May 24, 1940: Cleveland spoils Browns’ first night game in St. Louis

This article was written by Richard Riis

For nearly 15 minutes 25,562 excitedly impatient fans had been shouting and clapping their hands in unison. The claps turned to applause when St. Louis Mayor Bernard Dickmann finally emerged from the dugout, strode to a microphone behind home plate, and formally welcomed the crowd to the night’s special event.

Hosting chores were then turned over to St. Louis Browns’ President Don Barnes, who introduced a handful of dignitaries, including AL President Will Harridge. Finally, Kenesaw M. Landis, commissioner of baseball, was invited to press a button wired into the ballpark’s electrical system, and, to an audible gasp from the crowd, 764 1,500-watt bulbs on eight steel towers and 250 additional lights installed in the pavilion, bleachers, and other public areas burst into brilliance, illuminating every corner of Sportsman’s Park.
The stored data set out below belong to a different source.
Lemma PodQueue_change c n c' key :
  netpol_change c n c' → netpol_keyed c → (key ∉ q_pods (hears c' n)) →
  pod_input serves c' key = pod_input serves c key ∨ pod_input serves c' key = None.
Proof.
  intros Hc Hk Hn. pose proof (netpol_change_keyed _ _ _ Hc Hk) as Hk'.
  destruct Hc as [p Hp|a b Ha Hab|a last Ha Hab|p Hp|a b Ha Hab|a last Ha Hab].
  - destruct (decide (podKey p = key)) as [<-|Hne]; [right|left; apply pod_input_other; by apply lookup_insert_ne].
    unfold pod_input. simpl. rewrite lookup_insert_eq. simpl. destruct (serves _) eqn:Hs; [|done].
    destruct Hn. simpl. unfold enqueuePod. rewrite Hs. by left.
  - destruct (decide (podKey b = key)) as [<-|Hne]; [|left; apply pod_input_other; by apply lookup_insert_ne].
    simpl in Hn. unfold pod_input. simpl. rewrite lookup_insert_eq, Ha. simpl. destruct Hab as [-> _].
    destruct (serves (Namespace b)) eqn:Hs; [|by right].
    destruct (samePolicyInputs a b) eqn:Hsame; [apply samePolicyInputs_true in Hsame as [-> ->]; by left|].
    destruct Hn. simpl. unfold enqueuePod. rewrite Hs. by left.
  - destruct (decide (podKey a = key)) as [<-|Hne]; [right|left; apply pod_input_other; by apply lookup_delete_ne].
    unfold pod_input. simpl. by rewrite lookup_delete_eq.
  - left. apply pod_input_policies. intros pod Hpod Hs. eapply policy_event_elsewhere in Hn; [|done..].
    apply filter_insert_none; [by rewrite Hp|done].
  - left. apply pod_input_policies. intros pod Hpod Hs. eapply policy_event_elsewhere in Hn; [|done..].
    destruct Hab as [Hns _]. apply filter_insert_none; [|done]. rewrite Ha. intros y [= <-]. simpl. by rewrite Hns.
  - left. apply pod_input_policies. intros pod Hpod Hs. eapply policy_event_elsewhere in Hn; [|done..].
    destruct Hab as [Hns _]. apply filter_delete_none. rewrite Ha. intros y [= <-]. simpl. by rewrite Hns.
Qed.

(** A pod that is there was there in the same namespace, or has just come. *)
Lemma pod_stays c n c' key pod pod' :
  netpol_change c n c' → nc_pods c !! key = Some pod → nc_pods c' !! key = Some pod' → Namespace pod' = Namespace pod.
Proof.
  intros Hc Hp Hp'. destruct Hc as [p Hnone|a b Ha Hab|a last Ha Hab|p ?|a b ? ?|a last ? ?]; simpl in Hp'; [| | |congruence..].
  - destruct (decide (podKey p = key)) as [<-|Hne]; [congruence|]. rewrite lookup_insert_ne in Hp' by done. congruence.
  - destruct (decide (podKey b = key)) as [<-|Hne]; [|rewrite lookup_insert_ne in Hp' by done; congruence].
    rewrite lookup_insert_eq in Hp'. injection Hp' as <-. rewrite Ha in Hp. injection Hp as <-. by destruct Hab.
  - apply lookup_delete_Some in Hp' as [_ Hp']. congruence.
Qed.
Lemma PodQueue_handle c n c' m key :
  netpol_change c n c' → netpol_keyed c → key ∈ q_pods (hears c m) →
  key ∈ q_pods (hears c' m) ∨ key ∈ q_pods (hears c' n) ∨ pod_input serves c' key = None.
Proof.
  intros Hc Hk Hin. pose proof (netpol_change_keyed _ _ _ Hc Hk) as Hk'.
  destruct (pod_input serves c' key) as [x|] eqn:Hx; [left|right; by right].
  destruct m as [e|e]; [by rewrite (pod_heard_pods c' c)|].
  rewrite policy_heard_pods in *. unfold pod_input in Hx.
  destruct (nc_pods c' !! key) as [pod'|] eqn:Hp'; [|done].
  destruct (serves (pol_Namespace (about e))) eqn:Hs.
  2: { unfold enqueueNamespaceOf in Hin. rewrite Hs in Hin. by apply elem_of_nil in Hin. }
  apply namespace_pods_iff in Hin as (pod & Hp & Hns); [|done..]. apply namespace_pods_iff; [done..|].
  exists pod'. split; [done|]. rewrite <-Hns. by eapply pod_stays.
Qed.
Lemma PodQueue_laws : EventSourceLaws (PodQueue namespaces serves).
Proof using LabelsLaws0.
  split; [apply netpol_change_keyed|apply PodQueue_change|apply PodQueue_handle].
Qed.
End lemmas.
(** * Control plane of thakur-deploy: build and deploy pipeline

  A shallow embedding of the control-api services (SecurityService,
  EnvService, DeploymentService, BuildService, ProjectService), of the
  routes that call them and of the GitHub webhook handler, followed by
  the properties of the pipeline that the specification states.

  Conventions of the embedding:
  - a JavaScript string is the list of its UTF-16 code units;
  - an async service function is a computation in the monad [M]: it
    threads a [World] (database, commit history, outgoing requests)
    and either returns a value or throws; console output and WebSocket
    broadcasts are not part of the model;
  - every [await] on the database is a statement that the fault
    schedule of the world can make fail, and every statement issued on
    [db] outside [db.transaction] commits on its own;
  - a [World] is what one request sees while it is served alone;
    transactions that overlap, each on a connection of its own, are
    followed statement by statement in the section on overlapping
    transactions. *)

From Stdlib Require Import List NArith PeanoNat Bool String Ascii Lia.
From Stdlib Require Import DecimalString.
Import ListNotations.

Set Implicit Arguments.
Set Warnings "-abstract-large-number,-register-all".

(* ================================================================== *)
(** * JavaScript strings *)
(* ================================================================== *)

Module Js.

(** A string value: its sequence of UTF-16 code units. *)
Definition str := list N.

(** A string literal of the source (ASCII only). *)
Definition lit (s : string) : str :=
  map N_of_ascii (list_ascii_of_string s).

(** [a === b] on two strings. *)
Fixpoint eqb (a b : str) : bool :=
  match a, b with
  | [], [] => true
  | x :: a', y :: b' => (x =? y)%N && eqb a' b'
  | _, _ => false
  end.

(** [s.startsWith(p)]. *)
Fixpoint startsWith (s p : str) {struct p} : bool :=
  match p, s with
  | [], _ => true
  | _ :: _, [] => false
  | x :: p', y :: s' => (x =? y)%N && startsWith s' p'
  end.

(** [s.includes(p)]. *)
Fixpoint includes (s p : str) : bool :=
  startsWith s p ||
  match s with
  | [] => false
  | _ :: s' => includes s' p
  end.

(** WhiteSpace and LineTerminator code points of ECMAScript, the ones
    [String.prototype.trim] strips. *)
Definition isWhiteSpace (c : N) : bool :=
  existsb (N.eqb c)
    [9; 10; 11; 12; 13; 32; 160; 5760; 8232; 8233; 8239; 8287; 12288; 65279]%N
  || ((8192 <=? c) && (c <=? 8202))%N.

Fixpoint trimStart (s : str) : str :=
  match s with
  | [] => []
  | c :: s' => if isWhiteSpace c then trimStart s' else s
  end.

Definition trimEnd (s : str) : str := rev (trimStart (rev s)).

(** [s.trim()]. *)
Definition trim (s : str) : str := trimEnd (trimStart s).

(** [s.split(sep)] for a non-empty separator: the scan goes left to
    right, [cur] is the segment being read (reversed) and [skip] counts
    the code units of a matched separator still to be dropped. *)
Fixpoint split_from (sep : str) (skip : nat) (cur : str) (s : str)
  : list str :=
  match s with
  | [] => [rev cur]
  | c :: s' =>
      match skip with
      | S k => split_from sep k cur s'
      | O =>
          if startsWith s sep
          then rev cur :: split_from sep (List.length sep - 1) [] s'
          else split_from sep 0 (c :: cur) s'
      end
  end.

(** [s.split(sep)]; with the empty separator the string is cut into its
    code units. *)
Definition split (s sep : str) : list str :=
  match sep with
  | [] => map (fun c => [c]) s
  | _ :: _ => split_from sep 0 [] s
  end.

(** [parts.join(sep)]. *)
Fixpoint join (parts : list str) (sep : str) : str :=
  match parts with
  | [] => []
  | [p] => p
  | p :: ps => p ++ sep ++ join ps sep
  end.

(** [s.replace(pat, rep)] with a string pattern: only the first
    occurrence is replaced. *)
Fixpoint replace (s pat rep : str) : str :=
  if startsWith s pat then rep ++ skipn (List.length pat) s
  else match s with
       | [] => []
       | c :: s' => c :: replace s' pat rep
       end.

(** [s.slice(0, n)]. *)
Definition slice0 (s : str) (n : nat) : str := firstn n s.

(** Decimal text of a number, as template literals print it. *)
Definition ofNat (n : nat) : str :=
  lit (NilZero.string_of_uint (Nat.to_uint n)).

(** The double-quote character, as a one-character string. *)
Definition dquote : str := [34%N].

(** Truthiness of a string value: the empty string is falsy. *)
Definition truthy (s : str) : bool :=
  match s with [] => false | _ :: _ => true end.

(** Truthiness of a possibly missing ([undefined] or [null]) string. *)
Definition truthy_opt (s : option str) : bool :=
  match s with None => false | Some s' => truthy s' end.

End Js.

Abbreviation str := Js.str.
Abbreviation lit := Js.lit.

(* ================================================================== *)
(** * Values returned or thrown *)
(* ================================================================== *)

(** The outcome of a call: a value, or a thrown [Error] with its
  message. *)
Inductive Result (A : Type) : Type :=
| Ok (a : A)
| Throw (message : str).

Arguments Ok {A} a.
Arguments Throw {A} message.

(* ================================================================== *)
(** * SecurityService *)
(* ================================================================== *)

Module SecurityService.

Definition dangerousPatterns : list str :=
  map lit
    [ "rm -rf"; "sudo"; "wget"; "curl"; "eval"; "|"; ";"; ">"; "<";
      "/etc/passwd"; "/etc/shadow"; "/bin/sh"; "/bin/bash" ]%string.

Definition allowedPrefixes : list str :=
  map lit [ "npm"; "yarn"; "pnpm"; "bun"; "echo"; "ls" ]%string.

(** The first loop: the first dangerous pattern the command includes. *)
Definition firstDangerous (command : str) : option str :=
  find (fun pattern => Js.includes command pattern) dangerousPatterns.

(** The second loop: the first trimmed part that is not empty and starts
    with no allowed prefix. *)
Definition firstInvalidPart (commandParts : list str) : option str :=
  find (fun part =>
          Js.truthy part &&
          negb (existsb (fun prefix => Js.startsWith part prefix)
                  allowedPrefixes))
       commandParts.

Definition validateBuildCommand (command : str) : Result bool :=
  match firstDangerous command with
  | Some pattern =>
      Throw (lit "Command contains dangerous pattern: " ++ Js.dquote
             ++ pattern ++ Js.dquote)
  | None =>
      let commandParts := map Js.trim (Js.split command (lit "&&")) in
      match firstInvalidPart commandParts with
      | Some part =>
          Throw (lit "Each command must start with one of: "
                 ++ Js.join allowedPrefixes (lit ", ")
                 ++ lit ". Invalid: " ++ Js.dquote ++ part ++ Js.dquote)
      | None => Ok true
      end
  end.

(** The acceptance condition in the words of the specification: every
    non-empty segment of the split on [&&] begins with an allowed
    prefix, and the whole string contains no dangerous pattern. *)
Definition spec_accepts (command : str) : Prop :=
  (forall segment,
      In segment (Js.split command (lit "&&")) ->
      segment <> [] ->
      exists prefix rest,
        In prefix allowedPrefixes /\ segment = prefix ++ rest)
  /\ (forall pattern,
         In pattern dangerousPatterns ->
         ~ exists before after, command = before ++ pattern ++ after).

(** The acceptance condition of the code: every segment of the split on
    [&&] is, once trimmed, empty or begins with an allowed prefix, and the
    whole string contains no dangerous pattern. *)
Definition accepts (command : str) : Prop :=
  (forall segment,
      In segment (Js.split command (lit "&&")) ->
      Js.trim segment = [] \/
      exists prefix rest,
        In prefix allowedPrefixes /\ Js.trim segment = prefix ++ rest)
  /\ (forall pattern,
         In pattern dangerousPatterns ->
         ~ exists before after, command = before ++ pattern ++ after).

End SecurityService.

(* ================================================================== *)
(** * Database schema *)
(* ================================================================== *)

(** Row identifiers ([uuid] columns) are opaque: naturals stand for
    them. Timestamps are readings of the server clock. *)
Definition uuid := nat.
Definition timestamp := nat.
Definition bytes := list Byte.byte.

Fixpoint bytes_eqb (a b : bytes) : bool :=
  match a, b with
  | [], [] => true
  | x :: a', y :: b' => Byte.eqb x y && bytes_eqb a' b'
  | _, _ => false
  end.

Inductive AppType := nextjs | vite | express | hono | elysia.
Inductive BuildStatus := pending | building | success | failed.
Inductive DeploymentStatus := active | inactive.
Inductive LogLevel :=
  level_info | level_warning | level_error | level_success | level_deploy.

Record Project := mkProject {
  p_id : uuid;
  p_name : str;
  p_github_url : str;
  p_root_directory : option str;
  p_build_command : str;
  p_app_type : AppType;
  p_domain : option str;
  p_port : option nat;
  p_github_repo_id : option str;
  p_github_repo_full_name : option str;
  p_github_branch : option str;
  p_github_installation_id : option str;
  p_auto_deploy : bool;
  p_created_at : timestamp;
  p_updated_at : timestamp
}.

Record Build := mkBuild {
  b_id : uuid;
  b_project_id : uuid;
  b_status : BuildStatus;
  b_commit_sha : option str;
  b_commit_message : option str;
  b_logs : option str;
  b_artifact_id : option str;
  b_created_at : timestamp;
  b_completed_at : option timestamp
}.

Record Deployment := mkDeployment {
  d_id : uuid;
  d_project_id : uuid;
  d_build_id : uuid;
  d_status : DeploymentStatus;
  d_activated_at : timestamp
}.

Record EnvironmentVariable := mkEnvironmentVariable {
  e_id : uuid;
  e_project_id : uuid;
  e_key : str;
  e_value : str;
  e_created_at : timestamp;
  e_updated_at : timestamp
}.

Record BuildLog := mkBuildLog {
  l_id : uuid;
  l_build_id : uuid;
  l_level : LogLevel;
  l_message : str;
  l_timestamp : timestamp
}.

Record GithubInstallation := mkGithubInstallation {
  i_id : uuid;
  i_github_installation_id : str;
  i_account_login : str;
  i_account_id : str;
  i_account_type : str;
  i_created_at : timestamp
}.

(** The tables. *)
Record DB := mkDB {
  projects : list Project;
  builds : list Build;
  deployments : list Deployment;
  environmentVariables : list EnvironmentVariable;
  buildLogs : list BuildLog;
  githubInstallations : list GithubInstallation
}.

Definition emptyDB : DB := mkDB [] [] [] [] [] [].

Definition with_projects (v : list Project) (d : DB) : DB :=
  mkDB v (builds d) (deployments d) (environmentVariables d) (buildLogs d)
       (githubInstallations d).
Definition with_builds (v : list Build) (d : DB) : DB :=
  mkDB (projects d) v (deployments d) (environmentVariables d) (buildLogs d)
       (githubInstallations d).
Definition with_deployments (v : list Deployment) (d : DB) : DB :=
  mkDB (projects d) (builds d) v (environmentVariables d) (buildLogs d)
       (githubInstallations d).
Definition with_environmentVariables (v : list EnvironmentVariable) (d : DB)
  : DB :=
  mkDB (projects d) (builds d) (deployments d) v (buildLogs d)
       (githubInstallations d).
Definition with_buildLogs (v : list BuildLog) (d : DB) : DB :=
  mkDB (projects d) (builds d) (deployments d) (environmentVariables d) v
       (githubInstallations d).
Definition with_githubInstallations (v : list GithubInstallation) (d : DB)
  : DB :=
  mkDB (projects d) (builds d) (deployments d) (environmentVariables d)
       (buildLogs d) v.

Definition is_active (s : DeploymentStatus) : bool :=
  match s with active => true | inactive => false end.

Definition is_terminal (s : BuildStatus) : bool :=
  match s with success | failed => true | pending | building => false end.

Definition BuildStatus_eqb (a b : BuildStatus) : bool :=
  match a, b with
  | pending, pending | building, building
  | success, success | failed, failed => true
  | _, _ => false
  end.

(** SQL [=] on a nullable text column: [NULL] equals nothing. *)
Definition sql_eq (column : option str) (value : str) : bool :=
  match column with
  | Some v => Js.eqb v value
  | None => false
  end.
Less than one year earlier, Browns vice president and general manager Bill DeWitt had made clear the club’s opposition to introducing night baseball in St. Louis.

“Our main object right now,” said DeWitt, “is to get a winning ballclub. It’s next to impossible to sell a tailender to the public, nights or afternoons. I’m positive on that point. We’re tailenders now and I doubt that we’d increase our patronage at night in sufficient numbers to meet the cost of installing lights.”1

But the numbers from elsewhere in the major leagues were hard to ignore. While the Browns drew an average of 2,480 to 11 home games against the White Sox in 1939, the White Sox drew 30,000 in their one night game against the Browns in Chicago.2 In 11 games with the Indians in St. Louis, the average crowd numbered 1,050; the Browns played before 16,467 in one night game in Cleveland.3 Even the seventh-place Athletics could boast of hosting 120,000 fans for their seven night games in Philadelphia, nearly equaling the Browns’ total home attendance of 109,000 for the entire 1939 season.4

The basic plans required to install lights at Sportsman’s Park were already in hand. Blueprints had been drawn up in 1937, but a dispute over how the cost was to be split between the Browns and the Cardinals and which team would get to play the first game under the lights caused the project to be put aside.

Faced with the box-office numbers from around the league, resistance to night baseball within the financially strapped Browns organization crumbled, and on January 18, 1940, the club’s board of directors unanimously approved the installation of lights at Sportsman’s Park at a cost of $174,000,5 contingent on half of the tab being paid by the tenant St. Louis Cardinals. Cardinals owner Sam Breadon gave the project his approval the following day.

Estimates were that the construction of light towers and installation of lights would take less than four months. By agreement between the two clubs, the Browns would host the first night game, against the Indians on May 24, while the Cardinals would make their nighttime debut against the Brooklyn Dodgers on June 4. With only one minor setback – a wind and rain storm on May 14 that tore a light reflector from one of the towers, sending it crashing into the seats as spectators for a Browns-Yankees game, just postponed, were leaving the grandstand – the project was completed on schedule.

Devoted fans and the curious began to file into Sportsman’s Park on the evening of the 24th as early as 5:00 P.M. The lights were turned on at 7:45 to allow the Browns and the Indians to take fielding practice, after which the lights were extinguished in preparation for the scheduled ceremonies.

By game time, 24,827 cash customers and 735 pass-gate attendants filled the stands, the largest turnout for the Browns since a June 1928 game that brought Babe Ruth and the New York Yankees to town.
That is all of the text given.